Dataset records:

------------

Definition isActivePeriod (current start end_ : Z) : bool :=
  (current >=? int64 start) && (current <=? int64 end_).
Definition FindProviderDistributionPeriod (currentHeight : Z)
    (periods : list ProviderDistributionPeriod) : option ProviderDistributionPeriod :=
  match list_find (λ p, isActivePeriod currentHeight p.(DistributionPeriodStartBlock)
                          p.(DistributionPeriodEndBlock) = true) periods with
  | Some (_, period) => Some period
  | None => None
  end.

(** Every [mod] blocks starting at [startHeight]; [mod = 0] panics. *)
Definition IsDistributionBlockPure (blockHeight startHeight mod_ : Z) : res bool :=
  r ← rem_s (int64 (blockHeight - int64 startHeight)) (int64 mod_); Ok (r =? 0).

Definition GetPoolMultiplier (asset : string) (period : RewardPeriod) : res Dec :=
  match list_find (λ m, StringCompare asset m.(PoolMultiplierAsset) = true ∧ is_Some m.(Multiplier))
          period.(RewardPeriodPoolMultipliers) with
  | Some (_, m) => match m.(Multiplier) with Some d => Ok d | None => Panic end
  | None => match period.(RewardPeriodDefaultMultiplier) with Some d => Ok d | None => Panic end
  end.

Section rewards_pure.
Context {sdk : Sdk} {coins : CoinLib}.

Definition CalcBlockDistribution (period : RewardPeriod) : res Uint :=
  let periodLength :=
    uint64 (uint64 (period.(RewardPeriodEndBlock) - period.(RewardPeriodStartBlock)) + 1) in
  match period.(RewardPeriodAllocation) with
  | None => Panic
  | Some allocation => UintQuo allocation periodLength
  end.

Definition calcPoolDistribution (multiplier : Dec) (poolNativeBalance : Uint) (totalDepth : Dec)
    (blockDistributionAmount : Uint) : res Uint :=
  weighted ← DecMul (NewDecFromBigInt poolNativeBalance) multiplier;
  weight ← DecQuo weighted totalDepth;
  poolDistribution ← DecMul weight (NewDecFromBigInt blockDistributionAmount);
  t ← DecTruncateInt poolDistribution;
  NewUintFromBigInt t.

(** The loop of [CollectPoolRewardTuples]: it stops as soon as nothing remains. *)
Fixpoint collect_tuples (pools : list (PoolRef * Pool)) (blockDistribution : Uint)
    (totalDepth : Dec) (period : RewardPeriod) (tuples : list PoolReward)
    (coinsToMint remaining : Uint) : res (list PoolReward * Uint) :=
  match pools with
  | [] => Ok (tuples, coinsToMint)
  | (ref, pool) :: pools =>
      if remaining =? 0 then Ok (tuples, coinsToMint)
      else
        m ← GetPoolMultiplier pool.(ExternalAsset).(Symbol) period;
        poolDistribution ←
          calcPoolDistribution m pool.(NativeAssetBalance) totalDepth blockDistribution;
        if poolDistribution =? 0 then
          collect_tuples pools blockDistribution totalDepth period tuples coinsToMint remaining
        else
          let poolDistribution := if poolDistribution >? remaining then remaining else poolDistribution in
          coinsToMint ← UintAdd coinsToMint poolDistribution;
          remaining ← UintSub remaining poolDistribution;
          collect_tuples pools blockDistribution totalDepth period
            (tuples ++ [mkPoolReward ref poolDistribution]) coinsToMint remaining
  end.

Definition CollectPoolRewardTuples (pools : PoolHeap) (blockDistribution : Uint) (totalDepth : Dec)
    (period : RewardPeriod) : res (list PoolReward * Uint) :=
  collect_tuples (zip (refs pools) pools) blockDistribution totalDepth period [] 0 blockDistribution.

Definition CalcProviderDistributionAmount (furyProviderDistribution : Dec)
    (totalPoolUnits providerPoolUnits : Uint) : res Uint :=
  providerPercentage ← DecQuo (NewDecFromBigInt providerPoolUnits) (NewDecFromBigInt totalPoolUnits);
  providerFury ← DecMul providerPercentage furyProviderDistribution;
  DecRoundInt providerFury.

------------

In the data above, start at the line that has "Definition IsDistributionBlockPure (blockHeight", stop after the line that has "(** The loop", and print every line in between exactly as it stands.

● **WRITTEN ANSWER**:
Definition IsDistributionBlockPure (blockHeight startHeight mod_ : Z) : res bool :=
  r ← rem_s (int64 (blockHeight - int64 startHeight)) (int64 mod_); Ok (r =? 0).

Definition GetPoolMultiplier (asset : string) (period : RewardPeriod) : res Dec :=
  match list_find (λ m, StringCompare asset m.(PoolMultiplierAsset) = true ∧ is_Some m.(Multiplier))
          period.(RewardPeriodPoolMultipliers) with
  | Some (_, m) => match m.(Multiplier) with Some d => Ok d | None => Panic end
  | None => match period.(RewardPeriodDefaultMultiplier) with Some d => Ok d | None => Panic end
  end.

Section rewards_pure.
Context {sdk : Sdk} {coins : CoinLib}.

Definition CalcBlockDistribution (period : RewardPeriod) : res Uint :=
  let periodLength :=
    uint64 (uint64 (period.(RewardPeriodEndBlock) - period.(RewardPeriodStartBlock)) + 1) in
  match period.(RewardPeriodAllocation) with
  | None => Panic
  | Some allocation => UintQuo allocation periodLength
  end.

Definition calcPoolDistribution (multiplier : Dec) (poolNativeBalance : Uint) (totalDepth : Dec)
    (blockDistributionAmount : Uint) : res Uint :=
  weighted ← DecMul (NewDecFromBigInt poolNativeBalance) multiplier;
  weight ← DecQuo weighted totalDepth;
  poolDistribution ← DecMul weight (NewDecFromBigInt blockDistributionAmount);
  t ← DecTruncateInt poolDistribution;
  NewUintFromBigInt t.

(** The loop of [CollectPoolRewardTuples]: it stops as soon as nothing remains. *)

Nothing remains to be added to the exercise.